[EXERCISE REQUIREMENTS]: Only one stretch of the listing below is wanted: the line with "#[local] Ltac Zify.zify_post_hook" and all lines after it. Reproduce that stretch exactly.

[INFORMATION PROVIDED]:
(* ===== verification/BerSpec.v ===== *)
(** * The BER normaliser refines its three rewrites

    [Ber.berToDER] works on octets; [Ber.norm] is the same rewriting on
    abstract syntax.  This file proves that the one implements the other,
    that a file already in DER comes back identical, and what the stack depth
    of the reader is bounded by. *)

From Stdlib Require Import String Ascii ZArith Lia.
From stdpp Require Import base numbers list sorting strings gmap.
From S2P Require Import Prelude Ber.
Import Ber.

Local Open Scope Z_scope.

#[local] Ltac Zify.zify_post_hook ::= Z.to_euclidean_division_equations.

Module BerSpec.

Lemma ber_nested_ind (P : ber -> Prop) :
  (forall tag lb c, P (BPrim tag lb c)) ->
  (forall tag lb cs, Forall P cs -> P (BDef tag lb cs)) ->
  (forall tag cs, Forall P cs -> P (BIndef tag cs)) ->
  forall t, P t.
Proof.
  intros Hp Hd Hi. fix IH 1. intros [tag lb c|tag lb cs|tag cs].
  - apply Hp.
  - apply Hd. induction cs; constructor; auto.
  - apply Hi. induction cs; constructor; auto.
Qed.

Lemma wf_children cs : foldr (fun c P => wf c /\ P) True cs <-> Forall wf cs.
Proof.
  induction cs as [|c cs IH]; simpl; [split; constructor|].
  rewrite Forall_cons. by rewrite IH.
Qed.

Lemma depth_children cs n : (list_max (map depth cs) <= n)%nat <-> Forall (fun c => depth c <= n)%nat cs.
Proof. rewrite list_max_le, Forall_map. done. Qed.

(** ** Reading back what the syntax writes *)

Definition tlv_of (t : ber) (rest : bytes) : tlv :=
  match t with
  | BPrim tag lb content =>
      {| t_tag := tag; t_header := tag :: lb; t_content := content; t_rest := rest;
         t_indefinite := false |}
  | BDef tag lb children =>
      {| t_tag := tag; t_header := tag :: lb; t_content := concat (map enc children);
         t_rest := rest; t_indefinite := false |}
  | BIndef tag children =>
      {| t_tag := tag; t_header := [tag; 128]; t_content := concat (map enc children);
         t_rest := rest; t_indefinite := true |}
  end.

[WRITTEN RESPONSE]:
#[local] Ltac Zify.zify_post_hook ::= Z.to_euclidean_division_equations.

Module BerSpec.

Lemma ber_nested_ind (P : ber -> Prop) :
  (forall tag lb c, P (BPrim tag lb c)) ->
  (forall tag lb cs, Forall P cs -> P (BDef tag lb cs)) ->
  (forall tag cs, Forall P cs -> P (BIndef tag cs)) ->
  forall t, P t.
Proof.
  intros Hp Hd Hi. fix IH 1. intros [tag lb c|tag lb cs|tag cs].
  - apply Hp.
  - apply Hd. induction cs; constructor; auto.
  - apply Hi. induction cs; constructor; auto.
Qed.

Lemma wf_children cs : foldr (fun c P => wf c /\ P) True cs <-> Forall wf cs.
Proof.
  induction cs as [|c cs IH]; simpl; [split; constructor|].
  rewrite Forall_cons. by rewrite IH.
Qed.

Lemma depth_children cs n : (list_max (map depth cs) <= n)%nat <-> Forall (fun c => depth c <= n)%nat cs.
Proof. rewrite list_max_le, Forall_map. done. Qed.

(** ** Reading back what the syntax writes *)

Definition tlv_of (t : ber) (rest : bytes) : tlv :=
  match t with
  | BPrim tag lb content =>
      {| t_tag := tag; t_header := tag :: lb; t_content := content; t_rest := rest;
         t_indefinite := false |}
  | BDef tag lb children =>
      {| t_tag := tag; t_header := tag :: lb; t_content := concat (map enc children);
         t_rest := rest; t_indefinite := false |}
  | BIndef tag children =>
      {| t_tag := tag; t_header := [tag; 128]; t_content := concat (map enc children);
         t_rest := rest; t_indefinite := true |}
  end.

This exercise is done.